Local PFAM Domain Search
Many proteins have a unique combination of domains which can be responsible for the protein function – e.g. the catalytic activities of enzymes. With CLC Protein Workbench and CLC Main Workbench you can predict such domains on unknown or uncharacterized proteins by performing local searches in the PFAM database.
About the PFAM database
The PFAM database is a large collection of multiple sequence alignments that covers approximately 8000 protein domains and protein families [Bateman et al., 2004]. Based on the individual domain alignments, profile HMMs have been developed. These profile HMMs can be the used to search for domains in unknown sequences.Annotating unknown sequences based on pairwise alignment methods by simply transferring annotation from a known protein to the unknown partner does ´however not take domain organization into account [Galperin and Koonin, 1998]. Using such a method can therefore result in a wrong annotation of an unknown protein (e.g. an enzyme) if the pairwise alignment only finds one regulatory domain. The PFAM database therefore provide additional information, but the as with any other prediction, the risk of a wrongful answer is to be taken into account.
PFAM domain searches in CLC's workbenches
When using CLC's workbenches, the PFAM database is stored on your desktop. The searches are therefore not internet based searches, but local searches.
Using the PFAM search option, you can search for domains in sequence data which otherwise do not carry any information about annotations. The PFAM search option adds all found domains onto the protein sequence which was used for the search. If domains of no relevance are found they can easily be removed by the user.
We have implemented our own HMM algorithm for prediction of the PFAM domains. Thus, we do not use the original HMM implementation, HMMER http://hmmer.wustl.edu for domain prediction. Instead we find the most probable state path/alignment through each profile HMM by the Viterbi algorithm and based on that we derive a new null model by averaging over the emission distributions of all M and I states that appear in the state path (M is a match state and I is an insert state).
From that model we now arrive at an additive correction to the original bit-score, like it is done in the original HMMER algorithm.
You can perform the analysis on several protein sequences at a time. This will add annotations to all the sequences and open a view for each sequence.
PFAM search parameters
The following search parameters are available when searching the PFAM database:
- Choose database and search type. When searching for PFAM domains it is possible to choose different databases and specify the search for full domains or fragments of domains.
- Search full domains and fragments. This option allows you to search both for full domain but also for partial domains. This could be the case if a domain extends beyond the ends of a sequence.
- Search full domains only. Selecting this option only allows searches for full domains.
- Search fragments only. Only partial domains will be found.
- Database. Choose between database with 100 most frequent domains, 500 most frequent domains and all domains included in the PFAM database.

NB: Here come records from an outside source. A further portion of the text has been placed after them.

(** * Inventory management: a shallow embedding of [app.py]

    The development follows the source file top to bottom: the exception
    classes, the [Product] hierarchy with its three subclasses, and the
    [Inventory] class with its dictionary of products and its JSON
    persistence.  Methods that mutate [self] are written in state-passing
    style and return the outcome of the call together with the object as
    the call leaves it, so that the state left behind by a raised
    exception can be talked about.

    Conventions.
    - Python [int] is [Z].
    - The price is a Python number ([float] from the menu, any JSON number
      from a file).  The code only stores it, writes it out, multiplies it
      by the stock and sums the products, so the number type is a
      parameter ([Numeric]) and every statement holds for each instance.
    - A Python [str] is a [string]; a character is read as the code point
      of the same number (0 to 255), on which the digit class of the date
      format is exactly ['0'..'9'].
    - The dictionary [Inventory._products] is an association list in
      insertion order, the order Python iterates it in.
    - [datetime.now().date()] is an argument [today] of the methods that
      read the clock.
    - A file holds the value that [json.dump] wrote and [json.load] reads
      back: a list of records, each key absent or holding a value of the
      type the persisted format gives it. *)

From Stdlib Require Import ZArith List String Ascii Bool Lia.
Import ListNotations.

Local Open Scope string_scope.
Local Open Scope list_scope.
Local Open Scope Z_scope.

Set Implicit Arguments.

(** ** Custom exceptions *)

(** The two messages [InvalidProductDataError] is raised with. *)
Inductive invalid_reason : Type :=
| UnknownType (p_type : string)      (* f"Unknown type: {p_type}" *)
| MissingFields.                     (* "Missing fields in product data" *)

(** The exceptions the modelled code can raise.  The first three are the
    subclasses of [InventoryError]; the others are the builtin exceptions
    that escape from dictionary lookups, date parsing and [open]. *)
Inductive exn : Type :=
| DuplicateProductError                          (* "Product ID already exists." *)
| OutOfStockError (in_stock : Z)                 (* f"Only {in_stock} items in stock." *)
| InvalidProductDataError (why : invalid_reason)
| KeyError (key : string)
| ValueError
| FileNotFoundError.

(** [isinstance(e, InventoryError)]. *)
Definition is_InventoryError (e : exn) : bool :=
  match e with
  | DuplicateProductError | OutOfStockError _ | InvalidProductDataError _ => true
  | KeyError _ | ValueError | FileNotFoundError => false
  end.

Definition is_InvalidProductDataError (e : exn) : bool :=
  match e with InvalidProductDataError _ => true | _ => false end.



(** The outcome of a call: a returned value or a raised exception. *)
Inductive outcome (A : Type) : Type :=
| Return (a : A)
| Raise (e : exn).

Arguments Return {A} a.
Arguments Raise {A} e.

Definition bind {A B : Type} (m : outcome A) (k : A -> outcome B) : outcome B :=
  match m with
  | Return a => k a
  | Raise e => Raise e
  end.

Notation "x <- m ;; k" := (bind m (fun x => k))
  (at level 61, m at next level, right associativity).

(** ** Numbers *)

(** What the code asks of a price: [price * quantity] with an [int]
    quantity, the [+] of [sum] and its start value, the [int] 0. *)
Class Numeric (num : Type) : Type := {
  num_mul_int : num -> Z -> num;
  num_add : num -> num -> num;
  num_of_int : Z -> num
}.

#[global] Instance Numeric_Z : Numeric Z := {
  num_mul_int := Z.mul;
  num_add := Z.add;
  num_of_int := fun z => z
}.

- Set significance cutoff. The E-value (expectation value) is the number of hits that would be expected to have a score equal or better than this by chance alone. This means that a good E-value which gives a confident prediction is much less than 1. E-values around 1 is what is expected by chance. Thus, the lower an E-value, the more specific the search for domains will be.
After searching a view is opened, showing the found domains as annotations on the original sequence. If you have selected several sequences, a corresponding number of views will be opened.
Each domain found will be represented as an annotation on the sequence. More information on each found domain is available through the tool tip, including detailed information on the identity score which is the basis for the prediction.
For a more detailed description of the provided scores through the tool tip look at:
http://www.sanger.ac.uk/Software/Pfam/help/scores.shtml
Download and installation of additional PFAM databases
Additional databases can be downloaded from our download page by clicking here
Here are databases containing the 100 most frequent domains, the 500 most frequent domains, and the complete database of approximately 8000 domains. This site also includes descriptions (PDF-files) of the databases.
Each quarter, CLC Protein Workbench and CLC Main Workbench customers will receive a CD-ROM from CLC bio with updated versions of all three databases.